Can the American home and workplace become sensible, inclusive, and accessible to human beings without recourse from bad credit, zombie debt, and the historical threat of cyclical individual and familia poverty?
How do individuals, small groups, and municipal organizations apply ethical methods and means to synthesize public health resource?
How can communities creatively approach legibility and self awareness campaigns to make available services more viable, and thereby increase access to localized healthcare?
Can sustainable living arrangements between individual citizens and city, county, and state support systems address New Mexico’s current and future needs?
In conjunction with the importance of self-care, vital mental health corridors of crisis intervention, and resources for domestic violence –– can individual cities in New Mexico overcome the historical distinction of the fiftieth poorest state through coordinated approaches to sustainable health care?
Can New Mexicans feed, clothe, and house those experiencing poverty, homelessness, and hunger in both rural and urban environments?
The American workplace, with the home as nearby as possible, cries out for reasonable and sustainable functions of livability. Clear and commonplace human-systems understanding may help more people without over-stressing service providers. More easily accessed safety corridors of healthcare services, longterm housing assistance programs, and beneficial employer relationships with educational opportunities work toward maintaining equitable prosperity.
What benefits can community gardens offer to home-owners, renters, and the homeless?
Can homes be constructed with communal labor, supplies, and sustainable maintenance into the future?
How does mental health and wellbeing play a role in attaining sufficient workforce income to pay for a home or a monthly rent payment?

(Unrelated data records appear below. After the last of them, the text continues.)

(** The handler that [RunRouter] gives to the server for a request of a
    registered route: the rate limiter around the route's handler (the
    logging middleware around both only provides the logger). *)
Definition RunRouter
    (uuid_Parse : string -> option UUID)
    (Decode_SubReq : string -> option SubReq)
    (Decode_GetSummaryReq : string -> option GetSummaryReq)
    (service : handlers.subscriptionService S) (route : handlers.Route)
    : handlers.ResponseWriter -> handlers.Request -> Limiter * handlers.World S
      -> handlers.ResponseWriter * (Limiter * handlers.World S) :=
  RateLimiterMiddleware
    (handlers.ServeHTTP uuid_Parse Decode_SubReq Decode_GetSummaryReq service route).

End Chain.

End middleware.

(** ** Shapes used in the statements *)

(** [Header().Get]: the value of a header, if it is set. *)
Definition Header_Get (key : string) (w : handlers.ResponseWriter) : option string :=
  option_map snd (find (fun kv => String.eqb (fst kv) key) (handlers.Header w)).

(** The route whose handler makes the call. *)
Definition route_of_call (c : handlers.Call) : handlers.Route :=
  match c with
  | handlers.CallCreateSubs _ => handlers.POST_subscriptions
  | handlers.CallUpdateSubs _ _ => handlers.PUT_subscriptions
  | handlers.CallDeleteSubs _ => handlers.DELETE_subscriptions
  | handlers.CallListSubs _ => handlers.GET_all_subscriptions
  | handlers.CallGetSummary _ => handlers.POST_subscriptions_summary
  | handlers.CallGetSub _ => handlers.GET_subscriptions
  | handlers.CallSubscriptionExists _ => handlers.PUT_subscriptions
  end.

(** A text of seven bytes, two digits, a dash and four digits, whose
    first two digits are a month from 01 to 12. *)
Definition month_text (s : string) : bool :=
  match s with
  | String a (String b _) =>
      repository.date_pattern s
      && (1 <=? time.digit_val a * 10 + time.digit_val b)
      && (time.digit_val a * 10 + time.digit_val b <=? 12)
  | _ => false
  end.

(** A third subscription. *)
Definition spotify : Subscription :=
  mkSubscription 3%N "Spotify" 10 7%N "04-2025" None.

(** The SQL repository behind the service, with the schema of the
    migration. *)
Definition sql_stack (text_le : string -> string -> bool)
    : handlers.subscriptionService repository.DB :=
  handlers.SubscriptionService (service.Repository text_le migrations.schema).

(** * Properties *)

(** ** The time layout *)

Module time_facts.
Import time.

Lemma digit_char_val (c : ascii) : isDigit c = true -> digit_char (digit_val c) = c.
Proof.
  destruct c as [b0 b1 b2 b3 b4 b5 b6 b7].
  destruct b0, b1, b2, b3, b4, b5, b6, b7; intro H;
    solve [ discriminate H | reflexivity ].
Qed.

Lemma digit_val_range (c : ascii) : isDigit c = true -> 0 <= digit_val c <= 9.
Proof.
  unfold isDigit, digit_val. intro H.
  apply andb_true_iff in H. destruct H as [Hlo Hhi].
  apply Nat.leb_le in Hlo. apply Nat.leb_le in Hhi. lia.
Qed.

Lemma isDigit_digit_char (d : Z) : 0 <= d <= 9 -> isDigit (digit_char d) = true.
Proof.
  intro H.
  assert (Hd : d = 0 \/ d = 1 \/ d = 2 \/ d = 3 \/ d = 4 \/ d = 5 \/ d = 6
               \/ d = 7 \/ d = 8 \/ d = 9) by lia.
  repeat (destruct Hd as [Hd | Hd]; [ subst d; reflexivity | ]).
  subst d; reflexivity.
Qed.

(** A text accepted by the layout is two digits, a dash and four
    digits, the month between 1 and 12, and the parsed time reads them. *)
Lemma Parse_inv (s : string) (t : Time) :
  Parse_01_2006 s = Some t ->
  exists a b c d e f,
    s = String a (String b (String "-" (String c (String d (String e (String f ""))))))
    /\ isDigit a = true /\ isDigit b = true /\ isDigit c = true
    /\ isDigit d = true /\ isDigit e = true /\ isDigit f = true
    /\ 1 <= digit_val a * 10 + digit_val b <= 12
    /\ t = mkTime
             (((digit_val c * 10 + digit_val d) * 10 + digit_val e) * 10 + digit_val f)
             (digit_val a * 10 + digit_val b) 1 0 0 0 0 0.
Proof.
  unfold Parse_01_2006, getnum_fixed.
  destruct s as [| a [| b s1]]; try discriminate.
  destruct (isDigit a) eqn:Ha; [ | discriminate ].
  destruct (isDigit b) eqn:Hb; [ | discriminate ].
  cbn [andb].
  destruct ((_ <=? 0) || (12 <? _)) eqn:Hm; [ discriminate | ].
  apply orb_false_iff in Hm. destruct Hm as [Hm1 Hm2].
  apply Z.leb_gt in Hm1. apply Z.ltb_ge in Hm2.
  unfold skip_dash.
  destruct s1 as [| dash s2]; [ discriminate | ].
  destruct (Ascii.eqb dash "-") eqn:Hdash; [ | discriminate ].
  apply Ascii.eqb_eq in Hdash. subst dash.
  unfold get_long_year.
  destruct s2 as [| c [| d [| e [| f s3]]]]; try discriminate.
  destruct (isDigit c) eqn:Hc; [ | discriminate ].
  cbn [atoi_digits]. rewrite Hc.
  destruct (isDigit d) eqn:Hd; [ | discriminate ].
  destruct (isDigit e) eqn:He; [ | discriminate ].
  destruct (isDigit f) eqn:Hf; [ | discriminate ].
  destruct s3; [ | discriminate ].
  intro H. injection H as <-.
  exists a, b, c, d, e, f.
  repeat split; try reflexivity; try assumption; lia.
Qed.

Is homelessness dependent on the circumstances of the individuals and their families, or due in part to the conditions of the state?
How does the Consolidated Services Model help transition clients toward opportunities of housing, healthcare, and food security?
Finally, what causes and symptoms create poverty, homelessness, and hunger in New Mexico, and does state social services provide for the needs of both rural and urban New Mexicans?